A cashless economy is one where financial transactions are conducted without the use of physical cash. Instead, transactions are carried out using digital means such as credit and debit cards, mobile wallets, and electronic payment systems. This shift towards a cashless society is accelerated by technological advancements and the increasing preference for convenience and security in financial transactions.

Q: Are American consumers ready for a cashless economy?

The readiness of American consumers for a cashless economy is mixed. While a significant portion of the population is embracing digital payments, a substantial number still rely on cash, particularly in underserved communities.

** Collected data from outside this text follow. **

(** * A shallow embedding of peterbourgon/eventsource

    The Go package has three parts: the [Decoder] (decoder.go), the
    [Encoder] (encoder.go) and the reconnecting [EventSource] client
    (eventsource.go).  Go byte slices and Go strings are both modelled as
    [bytes], a list of 8-bit characters. *)

From Stdlib Require Import List Ascii String Bool Arith ZArith Lia.
Import ListNotations.
Open Scope list_scope.

Abbreviation bytes := (list ascii).

(** Byte literals written as Rocq strings. *)
Definition bs (s : string) : bytes := list_ascii_of_string s.

Definition nl : ascii := ascii_of_nat 10.
Definition cr : ascii := ascii_of_nat 13.
Definition colon_c : ascii := ":"%char.
Definition space_c : ascii := " "%char.

Definition ascii_eqb (a b : ascii) : bool := Ascii.eqb a b.

Fixpoint bytes_eqb (a b : bytes) : bool :=
  match a, b with
  | [], [] => true
  | x :: a', y :: b' => ascii_eqb x y && bytes_eqb a' b'
  | _, _ => false
  end.

Definition is_empty (b : bytes) : bool :=
  match b with [] => true | _ => false end.

(** ** Errors

    [errors.New] sentinels are constructors; [fmt.Errorf] with [%w] is
    [Wrap], [fmt.Errorf] without [%w] is [Errorf]; any other error of the
    underlying stream or transport is [IOError n]. *)
Inductive error : Type :=
| EOF                                (* io.EOF *)
| ErrClosed                          (* eventsource.ErrClosed *)
| ErrInvalidEncoding                 (* eventsource.ErrInvalidEncoding *)
| Canceled                           (* context.Canceled *)
| IOError (n : nat)
| Wrap (msg : string) (inner : error)
| Errorf (format : string) (arg : bytes).
(** Without entries, reading the first character throws. *)
Lemma codename_of_seed_empty (masterSeed : list Z) :
  throws (codename_of_seed [] masterSeed).
Proof.
  unfold codename_of_seed, selectCharacter.
  destruct (getUint32_be (slice 0 4 masterSeed)) as [v1|e1]; cbn [obind]; [|by eexists].
  destruct (getUint32_be (slice 4 8 masterSeed)) as [v2|e2]; cbn [obind]; [|by eexists].
  destruct (getUint32_be (slice 8 12 masterSeed)) as [v3|e3]; cbn [obind]; [|by eexists].
  by eexists.
Qed.

End CodenameMoreFacts.

(** * The credential id as text *)

Section CredentialIdFacts.
Import JSText WebAuthnService CredentialIdSpec.

Lemma all_bytes_hex_pair_ok : forallb hex_pair_ok (Z.of_nat <$> seq 0 256) = true.
Proof. vm_compute. reflexivity. Qed.

Lemma hex_pair (b : Z) :
  0 <= b < 256 ->
  exists c1 c2,
    padStart 2 48 (Number_toString_radix 16 b) = [c1; c2] /\
    is_line_terminator c1 = false /\ is_line_terminator c2 = false /\
    parseInt [c1; c2] 16 = Some b /\
    is_lower_hex c1 = true /\ is_lower_hex c2 = true.
Proof.
  intros Hb.
  assert (hex_pair_ok b = true) as Hok.
  { pose proof all_bytes_hex_pair_ok as Hall.
    rewrite forallb_forall in Hall. apply Hall.
    apply list_elem_of_In, list_elem_of_fmap. exists (Z.to_nat b).
    split; [lia|]. apply list_elem_of_In, in_seq. lia. }
  unfold hex_pair_ok in Hok.
  destruct (padStart 2 48 (Number_toString_radix 16 b)) as [|c1 [|c2 [|]]]; try done.
  rewrite !andb_true_iff, !negb_true_iff, bool_decide_eq_true in Hok.
  destruct Hok as ((((H1 & H2) & H3) & H4) & H5). by exists c1, c2.
Qed.

Lemma match_one_or_two_pair (c1 c2 : Z) (s : list Z) :
  is_line_terminator c1 = false -> is_line_terminator c2 = false ->
  match_one_or_two (c1 :: c2 :: s) = [c1; c2] :: match_one_or_two s.
Proof. intros H1 H2. cbn [match_one_or_two]. by rewrite H1, H2. Qed.

Lemma credential_id_facts (rawId : list Z) :
  Forall (fun b => 0 <= b < 256) rawId ->
  credentialIdBuffer (credentialId_of_rawId rawId) = rawId /\
  length (credentialId_of_rawId rawId) = (2 * length rawId)%nat.
Proof.
  unfold credentialIdBuffer, credentialId_of_rawId, Uint8Array_from_numbers.
  induction 1 as [|b rawId Hb _ (IH1 & IH2)]; [done|].
  destruct (hex_pair b Hb) as (c1 & c2 & Htext & H1 & H2 & Hparse & _).
  cbn [map concat]. rewrite Htext. cbn [app].
  rewrite match_one_or_two_pair by done. cbn [map]. rewrite Hparse, IH1.
  split.
  - f_equal. unfold to_uint8. apply Z.mod_small. lia.
  - cbn [length]. rewrite IH2. lia.
Qed.

End CredentialIdFacts.

(** * The authentication store *)

Section AuthFacts.
Import AuthStore AuthSpec.

Lemma initializeAuth_registered_iff_credential fault1 fault2 state db :
  registered_iff_credential state ->
  registered_iff_credential (initializeAuth fault1 fault2 state db).
Proof.
  intros Hinv. unfold initializeAuth, getData.
  destruct fault1 as [f1|]; cbn [obind]; [exact Hinv|].
  destruct fault2 as [f2|]; cbn [obind]; [exact Hinv|].
  unfold registered_iff_credential.
  destruct (db !! CREDENTIAL_ID_KEY) as [[|c id]|]; cbn; try (split; [done | by intros [? [=]]]).
  destruct (truthy (db !! USERNAME_KEY)); cbn; [by split | split; [done | by intros [? [=]]]].
Qed.

Lemma perform_registered_iff_credential (s : AuthState * gmap string (list Z)) (c : call) :
  registered_iff_credential (fst s) -> registered_iff_credential (fst (perform s c)).
Proof.
  destruct s as [state db]. cbn [fst]. intros Hinv.
  destruct c as [f1 f2|f id|f name|f1 f2|loading|message|]; cbn [perform fst].
  - by apply initializeAuth_registered_iff_credential.
  - unfold setCredentialId, putData. destruct f; cbn [fst]; [exact Hinv|].
    unfold registered_iff_credential. cbn. by split.
  - unfold setUsername, putData. by destruct f.
  - unfold clearAuth, deleteData. destruct f1; cbn [fst]; [exact Hinv|].
    destruct f2; cbn [fst]; [exact Hinv|].
    unfold registered_iff_credential. cbn. split; [done | by intros [? [=]]].
  - exact Hinv.
  - exact Hinv.
  - exact Hinv.
Qed.

End AuthFacts.

Section RegistrationFacts.
Import JSText WebAuthnService AuthStore AuthSpec Registration.

(** The registration that goes through, in one step. *)
Lemma handleRegister_registers (usernameInput rawId : list Z) (state : AuthState)
    (db : gmap string (list Z)) :
  trim usernameInput <> [] ->
  (length (trim usernameInput) <= 32)%nat ->
  rawId <> [] ->
  Forall (fun b => 0 <= b < 256) rawId ->
  handleRegister usernameInput true (Returned (Some rawId)) None None None (state, db) =
  ({| isKeyRegistered := true; credentialId := Some (credentialId_of_rawId rawId);
      username := Some (trim usernameInput); isLoading := false; error := None |},
   <[USERNAME_KEY := trim usernameInput]>
     (<[CREDENTIAL_ID_KEY := credentialId_of_rawId rawId]>
        (<[CREDENTIAL_ID_KEY := credentialId_of_rawId rawId]> db))).
Proof.
  intros Hname Hlen HrawId Hbytes.
  destruct (credential_id_facts rawId Hbytes) as (_ & Hidlen).
  unfold handleRegister.
  destruct (trim usernameInput) as [|n name] eqn:Htrim; [done|].
  destruct (Nat.ltb_spec 32 (length (n :: name))); [lia|].
  unfold registerSecurityKey. cbn [negb].
  destruct (credentialId_of_rawId rawId) as [|c id] eqn:Hid.
  { destruct rawId; [done|]. cbn in Hidlen. lia. }
  reflexivity.
Qed.

End RegistrationFacts.

Section LatestVersionFacts.
Import PasswordStore StoreSpec.




End LatestVersionFacts.

Section ComponentFacts.
Import JSText PasswordStore StoreSpec StretcherSpec PasswordGenerator DisplaySpec.
Definition validate : ftype t := λ v,
  d ← as_object v;
  host_id ← required d "host_id" t_str;
  topic ← required d "topic" t_str;
  status ← defaulted d "status" (t_literal live_statuses) "scheduled";
  speakers ← defaulted d "speakers" (t_list t_str) [];
  Valid (Build host_id topic status speakers).

Definition dump (x : t) : dict :=
  [("host_id", JStr (host_id x));
   ("topic", JStr (topic x));
   ("status", JStr (status x));
   ("speakers", dump_strs (speakers x))].
End AudioRoom.

Module AnalyticsEvent.
Record t : Type := Build {
  user_id : option string;
  event_name : string;
  properties : list (string * string)
}.

Definition validate : ftype t := λ v,
  d ← as_object v;
  user_id ← defaulted d "user_id" (t_optional t_str) None;
  event_name ← required d "event_name" t_str;
  properties ← defaulted d "properties" t_str_dict [];
  Valid (Build user_id event_name properties).

Definition dump (x : t) : dict :=
  [("user_id", dump_opt JStr (user_id x));
   ("event_name", JStr (event_name x));
   ("properties", dump_str_dict (properties x))].
End AnalyticsEvent.

(** The search index: declared, and used by no handler. *)
Module SearchIndex.
Record t : Type := Build {
  doc_type : string;
  ref_id : string;
  tokens : list string
}.

Definition validate : ftype t := λ v,
  d ← as_object v;
  doc_type ← required d "doc_type" (t_literal ["user"; "post"; "group"]);
  ref_id ← required d "ref_id" t_str;
  tokens ← required d "tokens" (t_list t_str);
  Valid (Build doc_type ref_id tokens).

Definition dump (x : t) : dict :=
  [("doc_type", JStr (doc_type x));
   ("ref_id", JStr (ref_id x));
   ("tokens", dump_strs (tokens x))].
End SearchIndex.

(** [SearchQuery] of main.py. *)
Module SearchQuery.
Record t : Type := Build { q : string }.

Definition validate : ftype t := λ v,
  d ← as_object v;
  q ← required d "q" t_str;
  Valid (Build q).
End SearchQuery.

(* ===================================================================== *)
(** ** Filters (the dicts main.py hands to the store)                     *)
(* ===================================================================== *)

(** What a filter dict asks of one field.  main.py compares fields with
    [str] values only. *)
Inductive cond : Type :=
| Equals (s : string)               (* {"f": s} *)
| AnyOf (ss : list string)          (* {"f": {"$in": ss}} *)
| Regex (pattern options : string). (* {"f": {"$regex": p, "$options": o}} *)

(** A dict of field conditions: a document satisfies it when every
    condition holds. *)
Abbreviation conds := (list (string * cond)).

(** The two shapes of filter main.py builds. *)
Inductive query : Type :=
| Fields (fs : conds)                    (* {"f1": c1, "f2": c2, ...} *)
| Or (alts : list conds).                (* {"$or": [{...}, {...}]} *)

(** *** Regular expressions

    [$regex] hands its pattern and options to the regular-expression
    engine of the store (PCRE), which compiles them to a test on strings or
    refuses the pattern.  The model fixes what the engine does with the
    patterns made of ordinary characters and dots, under no option or the
    option [i]; what it does with any other pattern or option is a
    parameter of the model. *)
Class RegexEngine : Type :=
  pcre_compile : string → string → option (string → bool).

Inductive pitem : Type :=
| Lit (c : ascii)        (* an ordinary character stands for itself *)
| AnyChar.               (* [.]: any character but a newline *)

(** The characters with a special meaning in a pattern. *)
Definition metachars : list ascii :=
  list_ascii_of_string "\^$.|?*+()[]{}".

Definition is_meta (c : ascii) : bool := existsb (Ascii.eqb c) metachars.

Fixpoint parse_items (cs : list ascii) : option (list pitem) :=
  match cs with
  | [] => Some []
  | c :: cs' =>
      if Ascii.eqb c "."%char then cons AnyChar <$> parse_items cs'
      else if is_meta c then None
      else cons (Lit c) <$> parse_items cs'
  end.

(** [None]: the pattern has a metacharacter other than the dot. *)
Definition parse_pattern (p : string) : option (list pitem) :=
  parse_items (list_ascii_of_string p).

Definition item_matches (ci : bool) (it : pitem) (c : ascii) : bool :=
  match it with
  | Lit a => if ci then Ascii.eqb (lower a) (lower c) else Ascii.eqb a c
  | AnyChar => negb (Ascii.eqb c "010"%char)
  end.

(** The pattern matches at the start of the subject. *)
Fixpoint matches_here (ci : bool) (p : list pitem) (s : list ascii) : bool :=
  match p, s with
  | [], _ => true
  | it :: p', c :: s' => item_matches ci it c && matches_here ci p' s'
  | _ :: _, [] => false
  end.

(** The pattern matches somewhere in the subject (an unanchored search). *)
Fixpoint matches_somewhere (ci : bool) (p : list pitem) (s : list ascii)
  : bool :=
  matches_here ci p s ||
  match s with
  | [] => false
  | _ :: s' => matches_somewhere ci p s'
  end.

(** Option [i] asks for a case-insensitive match. *)
Definition case_insensitive (options : string) : bool :=
  existsb (Ascii.eqb "i"%char) (list_ascii_of_string options).

Definition plain_options (options : string) : bool :=
  String.eqb options "" || String.eqb options "i".

Section Matching.
Context {E : RegexEngine}.

Definition regex_compile (pattern options : string)
  : option (string → bool) :=
  match parse_pattern pattern with
  | Some p =>
      if plain_options options
      then Some (λ subject,
                   matches_somewhere (case_insensitive options) p
                     (list_ascii_of_string subject))
      else pcre_compile pattern options
  | None => pcre_compile pattern options
  end.

Definition regex_search (pattern options subject : string) : bool :=
  match regex_compile pattern options with
  | Some test => test subject
  | None => false
  end.

(** *** Matching a document

    A field offers for comparison its value, when that is a string, or
    its elements, when it is an array; an absent field, [null] and the
    other types offer no string. *)
Definition as_string (v : value) : option string :=
  match v with JStr s => Some s | _ => None end.

Definition strings_of (o : option value) : list string :=
  match o with
  | Some (JStr s) => [s]
  | Some (JList xs) => omap as_string xs
  | _ => []
  end.

Definition test_string (c : cond) (s : string) : bool :=
  match c with
  | Equals s' => String.eqb s s'
  | AnyOf ss => existsb (String.eqb s) ss
  | Regex p o => regex_search p o s
  end.

Definition cond_holds (doc : dict) (fc : string * cond) : bool :=
  existsb (test_string fc.2) (strings_of (dict_get fc.1 doc)).

Definition conds_hold (doc : dict) (fs : conds) : bool :=
  forallb (cond_holds doc) fs.

Definition query_matches (q : query) (doc : dict) : bool :=
  match q with
  | Fields fs => conds_hold doc fs
  | Or alts => existsb (conds_hold doc) alts
  end.

(** The engine compiles every pattern of the filter. *)
Definition cond_compiles (fc : string * cond) : bool :=
  match fc.2 with
  | Regex p o => bool_decide (is_Some (regex_compile p o))
  | _ => true
  end.

Definition query_compiles (q : query) : bool :=
  match q with
  | Fields fs => forallb cond_compiles fs
  | Or alts => forallb (forallb cond_compiles) alts
  end.

End Matching.

(* ===================================================================== *)
(** ** The document store                                                 *)
(* ===================================================================== *)

(** The store behind the global [db] of database.py: its name, the error
    its server answers every operation with (when it is reachable but
    failing), its collections in the store's own order, and the number of
    identifiers it has generated. *)
Record Database : Type := {
  db_name : string;
  db_fault : option string;
  db_collections : gmap string (list dict);
  db_generated : nat
}.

Factors like trust in banking systems and access to digital payment methods play a crucial role in this transition.

Q: What are the benefits of a cashless society for businesses?

For businesses, going cashless can lead to reduced labor costs associated with handling cash, decreased risk of theft, and streamlined financial operations. Additionally, it can enhance customer convenience and improve transaction speed. However, businesses must weigh these benefits against potential costs, such as transaction fees and the need to invest in secure digital payment infrastructure.

Q: How has COVID-19 impacted the shift towards cashless payments?

The COVID-19 pandemic has significantly accelerated the shift towards cashless payments. Health concerns over handling cash and government encouragement of contactless transactions have led to a rise in digital payments. Many retailers have adapted by implementing or expanding their contactless payment options to meet consumer demand.

Q: What are the challenges of a cashless economy for small businesses?

Small businesses may face challenges such as transaction fees, potential alienation of cash-preferred customers, and the need for investment in digital payment solutions. Additionally, businesses must ensure data security to protect customer information from potential cyber threats.

Q: Why are some cities in the U.S. banning cashless stores?

Cities like New York, San Francisco, and Philadelphia have imposed bans on cashless stores to ensure inclusivity. Such bans are aimed at protecting consumers who do not have access to digital payment methods or prefer using cash, particularly those from low-income or underserved communities.

Q: What are the security concerns associated with cashless transactions?

Digital transactions can expose customers’ data to potential hacking and cyber-attacks. Businesses transitioning to a cashless model need to invest in robust security measures, including encryption and anti-malware software, to safeguard sensitive financial information.

Q: How can small businesses mitigate the costs of cashless transactions?

Small businesses can mitigate transaction costs by encouraging the use of PINs in contactless transactions and choosing payment processors with favorable fee structures, such as membership-based pricing. This approach can help reduce the financial burden of transaction fees as consumer preference shifts toward digital payments.

Q: What strategies can businesses use to transition towards a cashless economy without losing customers?

Businesses can effectively transition by clearly communicating payment option changes, offering multiple digital payment methods, and providing incentives for using certain payment options. Additionally, businesses should ensure a seamless and secure payment experience to retain customer trust and satisfaction.